(** [find_longest_match(0, len(a), 0, len(b))]: [(i, j, k)] with
    [a[i:i+k] == b[j:j+k]], [k] maximal, then [i] minimal, then [j]
    minimal; [(0, 0, 0)] when nothing matches. *)
Definition find_longest_match (a b : list ascii) : nat * nat * nat :=
  foldl better (0, 0, 0) (seq 0 (length a) ≫= blocks_at a b).

(** Total size of the blocks of [get_matching_blocks()]: the longest block,
    then recursively the pieces to its left and to its right. *)
Fixpoint matching_size (fuel : nat) (a b : list ascii) : nat :=
  match fuel with
  | 0 => 0
  | S fuel' =>
      let '(i, j, k) := find_longest_match a b in
      if k =? 0 then 0
      else matching_size fuel' (take i a) (take j b) + k
           + matching_size fuel' (drop (i + k) a) (drop (j + k) b)
  end.

Definition _calculate_ratio (matches length : nat) : Q :=
  match length with
  | 0 => 1
  | S _ => (2 * Z.of_nat matches) # (Pos.of_nat length)
  end.

Definition ratio (a b : list ascii) : Q :=
  _calculate_ratio (matching_size (S (length a)) a b) (length a + length b).

(** [quick_ratio]: [fullbcount] counts the elements of [b]; [avail] is
    filled lazily from it and decremented for every element of [a]. *)
Definition fullbcount (b : list ascii) : gmap ascii Z :=
  foldl (λ m elt, <[elt := (default 0 (m !! elt) + 1)%Z]> m) ∅ b.

Definition quick_step (full : gmap ascii Z)
    (st : gmap ascii Z * nat) (elt : ascii) : gmap ascii Z * nat :=
  let '(avail, matches) := st in
  let numb := match avail !! elt with
              | Some n => n
              | None => default 0%Z (full !! elt)
              end in
  (<[elt := (numb - 1)%Z]> avail,
   if (0 <? numb)%Z then matches + 1 else matches).

Definition quick_matches (a b : list ascii) : nat :=
  (foldl (quick_step (fullbcount b)) (∅, 0) a).2.

Definition quick_ratio (a b : list ascii) : Q :=
  _calculate_ratio (quick_matches a b) (length a + length b).

Definition real_quick_ratio (a b : list ascii) : Q :=
  _calculate_ratio (length a `min` length b) (length a + length b).

(** Notions for the proofs of the bounds: a text as a multiset. *)
Abbreviation mset l := (list_to_set_disj l : gmultiset ascii).

(** The block found is a common run of the two texts. *)
Definition common_run (a b : list ascii) (blk : nat * nat * nat) : Prop :=
  let '(i, j, k) := blk in
  take k (drop i a) = take k (drop j b)
  ∧ i + k ≤ length a ∧ j + k ≤ length b.

(** What is still available of [b]: [avail] where it is filled, the full
    count elsewhere; a negative entry means nothing is left. *)
Definition remaining (full avail : gmap ascii Z) (c : ascii) : Z :=
  match avail !! c with Some n => n | None => default 0%Z (full !! c) end.

End difflib.

Definition Qlt_bool (x y : Q) : bool := negb (Qle_bool y x).

(** The constructor [SequenceMatcher(None, xs, ys, autojunk=False)] as the
    predicate uses it: on two texts.  Python fails with [TypeError] when
    difflib takes the length of, or iterates over, [None] or a number; what
    it does on a mapping depends on difflib's internals and is not modelled
    (the model raises there too).  No statement below relies on the outcome
    for sources that are not text. *)
Definition SequenceMatcher (xs ys : value) : res (list ascii * list ascii) :=
  match xs, ys with
  | VStr a, VStr b => Ok (String.list_ascii_of_string a, String.list_ascii_of_string b)
  | _, _ => Raise TypeError
  end.

(** ** The similarity predicates (notebooks.py, lines 29-88) *)

(** [if isinstance(xs, list): xs = "\n".join(xs)] *)
Definition join_if_list (xs : value) : res value :=
  match xs with
  | VList l => s ← join newline l; Ok (VStr s)
  | _ => Ok xs
  end.

Definition threshold : Q := 9 # 10.

Definition compare_cell_source_approximate (x y : value) : res bool :=
  xt ← getitem x "cell_type";
  yt ← getitem y "cell_type";
  if bool_decide (xt ≠ yt) then Ok false else
  xs ← getitem x "source";
  ys ← getitem y "source";
  xs ← join_if_list xs;
  ys ← join_if_list ys;
  if bool_decide (xs = ys) then Ok true else
  s ← SequenceMatcher xs ys;
  if Qlt_bool (difflib.real_quick_ratio s.1 s.2) threshold then Ok false else
  if Qlt_bool (difflib.quick_ratio s.1 s.2) threshold then Ok false else
  Ok (Qlt_bool threshold (difflib.ratio s.1 s.2)).

Definition compare_cell_source_exact (x y : value) : res bool :=
  xt ← getitem x "cell_type";
  yt ← getitem y "cell_type";
  if bool_decide (xt ≠ yt) then Ok false else
  xs ← getitem x "source";
  ys ← getitem y "source";
  if bool_decide (xs ≠ ys) then Ok false else
  Ok true.

Definition compare_cell_source_and_outputs (x y : value) : res bool :=
  xt ← getitem x "cell_type";
  yt ← getitem y "cell_type";
  if bool_decide (xt ≠ yt) then Ok false else
  xs ← getitem x "source";
  ys ← getitem y "source";
  if bool_decide (xs ≠ ys) then Ok false else
  xt' ← getitem x "cell_type";
  if bool_decide (xt' = VStr "code") then
    xo ← getitem x "outputs";
    yo ← getitem y "outputs";
    if bool_decide (xo ≠ yo) then Ok false else Ok true
  else Ok true.

(** ** truncate_filename (nbdimeserver.py, lines 42-47) *)

Definition truncate_filename (name : string) : string :=
  let limit := 20 in
  if String.length name <? limit then name
  else String.substring 0 (limit - 3) name +:+ "...".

• [What this task involves] Work out how many lines in the material contain the string "avail", then write that number and nothing more.

• [Result for this task] 7